• Available data
Lemma subclass_instance_is_payload_witness :
  deref Hp (VRef 1) = Some (OEffect ExactEffect (VRef 0) subclassing) /\
  call call_fn (UserFn (Spawn (EffectSubclass "ParallelEffect") (VInt 9) [c1; c2]))
       (VInt 42) Hp = (Return (VRef 2), Hp1) /\
  is_proper_subclass_instance Hp1 (VRef 2) = true /\
  state_at call_fn (VRef 1) subclassing 1 (mkLoop (VInt 42) false Hp)
    = Continue (mkLoop (VRef 2) false Hp1) /\
  (1 = length subclassing ->
   resolve_effect call_fn (VRef 1) (VInt 42) false Hp = (Return (VRef 2), Hp1)).
Proof.
  do 3 (split; [reflexivity|]).
  apply (subclass_instance_is_payload call_fn Hp (VRef 1) ExactEffect (VRef 0)
           subclassing 0
           (Some (UserFn (Spawn (EffectSubclass "ParallelEffect") (VInt 9) [c1; c2])), None)
           (UserFn (Spawn (EffectSubclass "ParallelEffect") (VInt 9) [c1; c2]))
           (VInt 42) false (mkLoop (VInt 42) false Hp) (VRef 2) Hp1);
    reflexivity.
Defined.

Lemma resolve_effect_is_fold_witness :
  deref (H42 mixed) (VRef 1) = Some (OEffect ExactEffect (VRef 0) mixed) /\
  quiet_run call_fn mixed (VInt 42) (H42 mixed) /\
  resolve_effect call_fn (VRef 1) (VInt 42) false (H42 mixed)
    = fold_continuations call_fn mixed (VInt 42) (H42 mixed).
Proof.
  assert (Hq : quiet_run call_fn mixed (VInt 42) (H42 mixed)).
  { simpl. exists (VInt 42), (H42 mixed). do 2 (split; [reflexivity|]).
    exists (VInt 43), (H42 mixed). by do 2 (split; [reflexivity|]). }
  split; [reflexivity|]. split; [exact Hq|].
  apply (resolve_effect_is_fold call_fn (H42 mixed) (VRef 1) ExactEffect (VRef 0));
    [reflexivity | exact Hq].
Defined.

Example resolve_effect_mixed_43 :
  resolve_effect call_fn (VRef 1) (VInt 42) false (H42 mixed)
    = (Return (VInt 43), H42 mixed).
Proof. reflexivity. Qed.

Lemma fail_effect_reraises_witness :
  deref (H42 no_errbacks) (VRef 1) = Some (OEffect ExactEffect (VRef 0) no_errbacks) /\
  Forall (fun p => snd p = None) no_errbacks /\
  exists ei,
    fail_effect call_fn (VRef 1) (mkExn "ValueError" "x") (H42 no_errbacks)
      = (Raise ei, H42 no_errbacks) /\
    ei_value ei = mkExn "ValueError" "x" /\ ei_type ei = "ValueError".
Proof.
  split; [reflexivity|]. split; [by repeat constructor|].
  apply (fail_effect_reraises call_fn (H42 no_errbacks) (VRef 1) ExactEffect (VRef 0)
           no_errbacks (mkExn "ValueError" "x")); [reflexivity | by repeat constructor].
Defined.




Example resolve_stub_duck_heap :
  resolve_stub call_fn (VRef 1) duck_heap = (Return (VInt 7), duck_heap).
Proof. reflexivity. Qed.

Example resolve_stub_42 :
  resolve_stub call_fn (VRef 1) (H42 []) = (Return (VInt 42), H42 []).
Proof. reflexivity. Qed.

Local Abbreviation H5 := (stub_heap (VInt 5) []).
Local Abbreviation H5s := (snd (sync_setup (VRef 1) H5)).
Local Abbreviation H5p := (snd (perform_stub (VRef 4) VNone H5s)).
Local Abbreviation H5t := (snd (perform_twice (VRef 4) VNone H5s)).
Local Abbreviation late := (VExcInfo (mkExcInfo (mkExn "IOError" "late") ["fail_effect"])).

Local Abbreviation H5f := (snd (perform_failing (VRef 4) VNone H5s)).
Local Abbreviation late_info := (mkExcInfo (mkExn "IOError" "late") ["fail_effect"]).


Lemma sync_perform_prefers_success_witness :
  sync_setup (VRef 1) H5 = (Return (VRef 2, VRef 3, VRef 4), H5s) /\
  perform_twice (VRef 4) VNone H5s = (Return VNone, H5t) /\
  get_items (VRef 2) H5t = (Return [VInt 1], H5t) /\
  get_items (VRef 3) H5t = (Return [late], H5t) /\
  sync_perform perform_twice (VRef 1) VNone H5 = (Return (VInt 1), H5t).
Proof.
  do 4 (split; [reflexivity|]).
  apply (sync_perform_prefers_success perform_twice H5 (VRef 1) VNone
           (VRef 2) (VRef 3) (VRef 4) H5s VNone H5t (VInt 1) [] late []);
    reflexivity.
Defined.


Example sync_perform_twice :
  fst (sync_perform perform_twice (VRef 1) VNone H5) = Return (VInt 1).
Proof. reflexivity. Qed.

Example sync_perform_deferred :
  sync_perform perform_deferred (VRef 1) VNone H5 = (Raise not_synchronous, H5s).
Proof. reflexivity. Qed.

Example sync_perform_stub_5 :
  fst (sync_perform perform_stub (VRef 1) VNone H5) = Return (VInt 5).
Proof. reflexivity. Qed.

End Runs.

(** ** Further properties of the engine *)

Section MoreEngineProperties.
Context {Fn : Type}.
Variable call_fn : Fn -> Value -> Heap Fn -> Outcome Value * Heap Fn.

Implicit Types (h : Heap Fn) (st : LoopState Fn) (p : CallbackPair Fn).
Implicit Types (callbacks slots pre post : list (CallbackPair Fn)).
Implicit Types (effect result intent : Value).

(** Slots whose selected side is absent are all passed over. *)
Lemma run_slots_all_absent effect slots i st :
  Forall (fun p => select (ls_is_error st) p = None) slots ->
  run_slots call_fn effect i slots st = Continue st.
Proof.
  intros Hall. revert i.
  induction Hall as [|p slots Hp _ IH]; intros i; [done|].
  simpl. unfold loop_body. rewrite Hp. apply IH.
Qed.

(** Resolving, cut at slot [i]. *)
Lemma resolve_effect_at h effect cls intent callbacks i result is_error :
  deref h effect = Some (OEffect cls intent callbacks) ->
  resolve_effect call_fn effect result is_error h =
  match state_at call_fn effect callbacks i (mkLoop result is_error h) with
  | Continue st =>
      match run_slots call_fn effect (i `min` length callbacks) (drop i callbacks) st with
      | Continue st' => finish st'
      | Stop out h' => (out, h')
      end
  | Stop out h' => (out, h')
  end.
Proof.
  intros Heff. unfold resolve_effect.
  rewrite (get_callbacks_effect _ _ _ _ _ Heff).
  rewrite (run_slots_from call_fn effect callbacks i).
  by destruct (state_at call_fn effect callbacks i (mkLoop result is_error h)).
Qed.

(** X1: an exception raised by the continuation of slot [i] that no
    later pair has an error continuation for comes out of
    [resolve_effect] as it was captured; the success continuations
    after slot [i] are not run. *)
Theorem unhandled_exception_propagates h effect cls intent callbacks
    i p cb result is_error st ei h1 :
  deref h effect = Some (OEffect cls intent callbacks) ->
  callbacks !! i = Some p ->
  state_at call_fn effect callbacks i (mkLoop result is_error h) = Continue st ->
  select (ls_is_error st) p = Some cb ->
  call call_fn cb (ls_result st) (ls_heap st) = (Raise ei, h1) ->
  Forall (fun q => snd q = None) (drop (S i) callbacks) ->
  resolve_effect call_fn effect result is_error h = (Raise ei, h1).
Proof.
  intros Heff Hp Hst Hsel Hcall Hrest.
  rewrite (resolve_effect_at _ _ _ _ _ (S i) _ _ Heff).
  rewrite (state_at_S _ _ _ _ _ _ Hp), Hst.
  unfold loop_body. rewrite Hsel. unfold try_call. rewrite Hcall. simpl.
  by rewrite run_slots_no_errbacks.
Qed.

(** X2: an injected failure skips every pair without an error
    continuation, success continuations included, and is handed, as
    captured, to the first error continuation on the way.  When that one
    returns a value that is no [Effect], the chain is back in success
    mode; when, run on that value, the success continuations after it
    neither raise nor return an [Effect], the outcome is their fold over
    that value. *)
Theorem fail_effect_absorbed h effect cls intent pre success cb post e v h1 :
  deref h effect = Some (OEffect cls intent (pre ++ (success, Some cb) :: post)) ->
  Forall (fun q => snd q = None) pre ->
  apply_continuation call_fn cb (VExcInfo (capture e)) h = (Return v, h1) ->
  type_is_Effect h1 v = false ->
  quiet_run call_fn post v h1 ->
  fail_effect call_fn effect e h = fold_continuations call_fn post v h1.
Proof.
  intros Heff Hpre Hcall Hv Hpost. unfold fail_effect, resolve_effect.
  rewrite (get_callbacks_effect _ _ _ _ _ Heff).
  rewrite run_slots_app, run_slots_no_errbacks by done.
  simpl. unfold loop_body at 1. simpl. unfold try_call. simpl.
  replace (call call_fn cb (VExcInfo (capture e)) h)
    with (apply_continuation call_fn cb (VExcInfo (capture e)) h) by by destruct cb.
  rewrite Hcall. simpl. rewrite Hv.
  by apply run_slots_quiet.
Qed.

(** The fold and the quiet runs look at the success sides only. *)
Lemma fold_continuations_sides callbacks1 callbacks2 acc :
  fst <$> callbacks1 = fst <$> callbacks2 ->
  fold_left (fold_step call_fn) callbacks1 acc
  = fold_left (fold_step call_fn) callbacks2 acc.
Proof.
  revert callbacks2 acc.
  induction callbacks1 as [|p1 l1 IH]; intros [|p2 l2] acc Hfst; try done.
  simpl in *. injection Hfst as Hp Hl.
  unfold fold_step at 2 4. rewrite Hp. by apply IH.
Qed.

Lemma quiet_run_sides callbacks1 callbacks2 r h :
  fst <$> callbacks1 = fst <$> callbacks2 ->
  quiet_run call_fn callbacks1 r h -> quiet_run call_fn callbacks2 r h.
Proof.
  revert callbacks2 r h.
  induction callbacks1 as [|p1 l1 IH]; intros [|p2 l2] r h Hfst; try done.
  simpl in *. injection Hfst as Hp Hl. rewrite <- Hp.
  destruct (fst p1) as [cb|]; [|by apply IH].
  intros (v & h' & Hcall & Hv & Hrest). exists v, h'. eauto.
Qed.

• Your task
Every line from the one that holds "quiet_run call_fn callbacks1" to the end of the data above should be given again exactly, with that line and the last one both kept.

• Output
  quiet_run call_fn callbacks1 r h -> quiet_run call_fn callbacks2 r h.
Proof.
  revert callbacks2 r h.
  induction callbacks1 as [|p1 l1 IH]; intros [|p2 l2] r h Hfst; try done.
  simpl in *. injection Hfst as Hp Hl. rewrite <- Hp.
  destruct (fst p1) as [cb|]; [|by apply IH].
  intros (v & h' & Hcall & Hv & Hrest). exists v, h'. eauto.
Qed.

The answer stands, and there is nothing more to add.